In Vivo Response of γδ T Cells and Macrophages to Non-Bilayer Phospholipid Arrangements in a Lupus-like Mouse Model.

Anti-lipid autoantibodies are produced in systemic lupus erythematosus (SLE). These antibodies are associated with clinical manifestations of the disease, such as thrombosis, cardiovascular events, and neurological disorders. However, the cellular and molecular mechanisms that lead to the production of these antibodies are not well known. We developed a mouse model of lupus by administering liposomes bearing non-bilayer phospholipid arrangements (NPA) stabilized by chlorpromazine.

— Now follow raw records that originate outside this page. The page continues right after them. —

(* ===== verification/Validation.v ===== *)
(** * JSON validation of calls (util_json_validation.c and its hooks)

    In a build with [OWSD_JSON_VALIDATION] the arguments of a call are shown to a
    schema validator before the request is parsed, and the data of the answer
    before it is sent.  The validator is a library: it is a parameter, a function
    of the JSON value, the names of object and method and the direction.  The
    message handler of wsubus.c and [wsubus_call_on_completed] of rpc_call_ubus.h
    are those of Session with these hooks. *)

From stdpp Require Import base list strings numbers sets gmap.
From S2P Require Import Prelude CStrings Avl Patterns Libs UbusxAcl Rpc PeerIO AccessCheck Session SessionInv SessionProps.

Local Arguments strcmp : simpl never.
Local Arguments strncmp : simpl never.
Set Default Proof Using "Type".

Inductive schema_call_t := SCHEMA_INPUT_CALL | SCHEMA_OUTPUT_CALL.

Section validation.
Context `{AvlTree, JsonC, LibUbox}.
(** [schema_validator_validate_jobj]: zero means that the value is not valid. *)
Variable schema_validator_validate_jobj : json -> string -> string -> schema_call_t -> Z.

Definition validate_json_object (in_ : json) (object method : string) (type : schema_call_t) : Z :=
  schema_validator_validate_jobj in_ object method type.

(** [None] is [strncmp] of a NULL method. *)
Definition validate_json_call_string (j_str : string) : option bool :=
  let in_ := json_tokener_parse j_str in
  if is_null in_ then Some true
  else match json_object_object_get_ex in_ "method" with
  | None => Some true
  | Some type =>
      match json_object_get_string type with
      | None => None
      | Some t =>
          if negb (strncmp t "call" 5 =? 0) then Some true
          else match json_object_object_get_ex in_ "params" with
          | None => Some true
          | Some params =>
              let object := json_object_array_get_idx params 1 in
              if is_null object then Some true
              else match json_object_get_string object with
              | None => Some true
              | Some obj_str =>
                  let method := json_object_array_get_idx params 2 in
                  if is_null method then Some true
                  else
                    let args := json_object_array_get_idx params 3 in
                    m ← json_object_get_string method;
                    Some (negb (schema_validator_validate_jobj args obj_str m SCHEMA_INPUT_CALL =? 0))
              end
          end
      end
  end.

Variable e : env.

Definition on_msg_validated (blob : list attr) : M session unit :=
  let* len := gets rpc_q_len in
  if u32 (e_req_max e) <? len then M_ret tt
  else
    let '(rc, req) := jsonrpc_blob_req_parse blob in
    if negb (rc =? 0) then
      queue_str e (jsonrpc__resp_error (req_id req) JSONRPC_ERRORCODE__INVALID_REQUEST None)
    else
      let* valid := deref (fun _ => validate_json_call_string (blobmsg_format_json blob)) in
      if negb valid then
        queue_str e (jsonrpc__resp_error (req_id req) JSONRPC_ERRORCODE__INPUT_FORMAT_ERROR None)
      else match req_method req, req_params req with
      | Some method, Some params =>
          match ubusrpc_blob_parse method params with
          | (err, None) => queue_str e (jsonrpc__resp_error (req_id req) err None)
          | (_, Some r) =>
              let* sid := deref (fun _ => wsu_sid_update (rpc_sid r)) in
              modify (set_sid sid) ;;;
              let* h := deref (fun _ => rpc_handler r) in
              let* ret := run_handler e h r (req_id req) in
              if negb (ret =? 0)
              then queue_str e (jsonrpc__resp_error (req_id req) JSONRPC_ERRORCODE__OTHER None)
              else modify (fun s => set_q_len (u32 (rpc_q_len s + 1)) s)
          end
      | _, _ => abort
      end.

(** The text of the answer to call [c]: data that is not valid is replaced. *)
Definition validated_response (c : call_ctx) (status : Z) : string :=
  let answer := jsonrpc__resp_ubus (cc_id c) status (head (cc_retbuf c)) in
  match head (cc_retbuf c) with
  | None => answer
  | Some data =>
      let obj := json_tokener_parse (blobmsg_format_json (blobmsg_attrs data)) in
      if negb (is_null obj) && (validate_json_object obj (cc_object c) (cc_method c) SCHEMA_OUTPUT_CALL =? 0)
      then jsonrpc__resp_error (cc_id c) JSONRPC_ERRORCODE__OUTPUT_FORMAT_ERROR None
      else answer
  end.

Definition on_completed_validated (p : nat) (status : Z) : M session unit :=
  let* c := deref (fun s => calls s !! p) in
  assert_ (cc_invoke c) ;;;
  queue_str e (validated_response c status) ;;;
  with_call p (cc_set_invoke false) ;;;
  modify (fun s => set_call_q (list_del p (rpc_call_q s)) s) ;;;
  wsubus_percall_ctx_destroy p.

(** ** Facts *)

(** The field of a message that the parser of requests took is the one json-c
    finds in the text. *)
Lemma field_json blob n i a p :
  NoDup (blob.*1) -> rpc_policy !! i = Some p -> pol_name p = n ->
  tb_get (blobmsg_parse rpc_policy blob) i = Some a ->
  json_object_object_get_ex (blob_json (BTable blob)) n = Some (blob_json a.2).
Proof.
  intros Hnd Hp Hn Ha. apply tb_get_sound in Ha as (p' & Hp' & Hin & Hname & _).
  rewrite Hp in Hp'. injection Hp' as <-. rewrite Hn in Hname. cbn [blob_json]. rewrite get_ex_object.
  clear Hp. induction blob as [|b blob IH]; [set_solver|]. apply NoDup_cons in Hnd as [Hb Hnd].
  rewrite fmap_cons. cbn [assoc]. apply elem_of_cons in Hin as [->|Hin].
  - by rewrite decide_True.
  - rewrite decide_False; [by apply IH|]. cbn. intros E. apply Hb. rewrite <- E, <- Hname. by apply list_elem_of_fmap_2.
Qed.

These mice produce anti-NPA antibodies that trigger a lupus-like disease. In previous studies, we demonstrated that these antibodies are primarily produced by germinal centers and that NK1.1 CD4 T cells provide help to B cells, enabling them to produce these IgG antibodies. However, additional immune cells may contribute to the production of these antibodies. Therefore, in this work, we analyzed the in vivo responses of γδ T cells and macrophages in this mouse model. We found that γδ T cells from mice that produce anti-NPA antibodies produce IFNγ and IL-17, which can contribute to B cell class switching and production of anti-NPA IgG antibodies via germinal centers. Additionally, we found that macrophages are polarized into a proinflammatory M1 phenotype and produce IL-6 that can exacerbate inflammation and potentially lead to autoimmunity.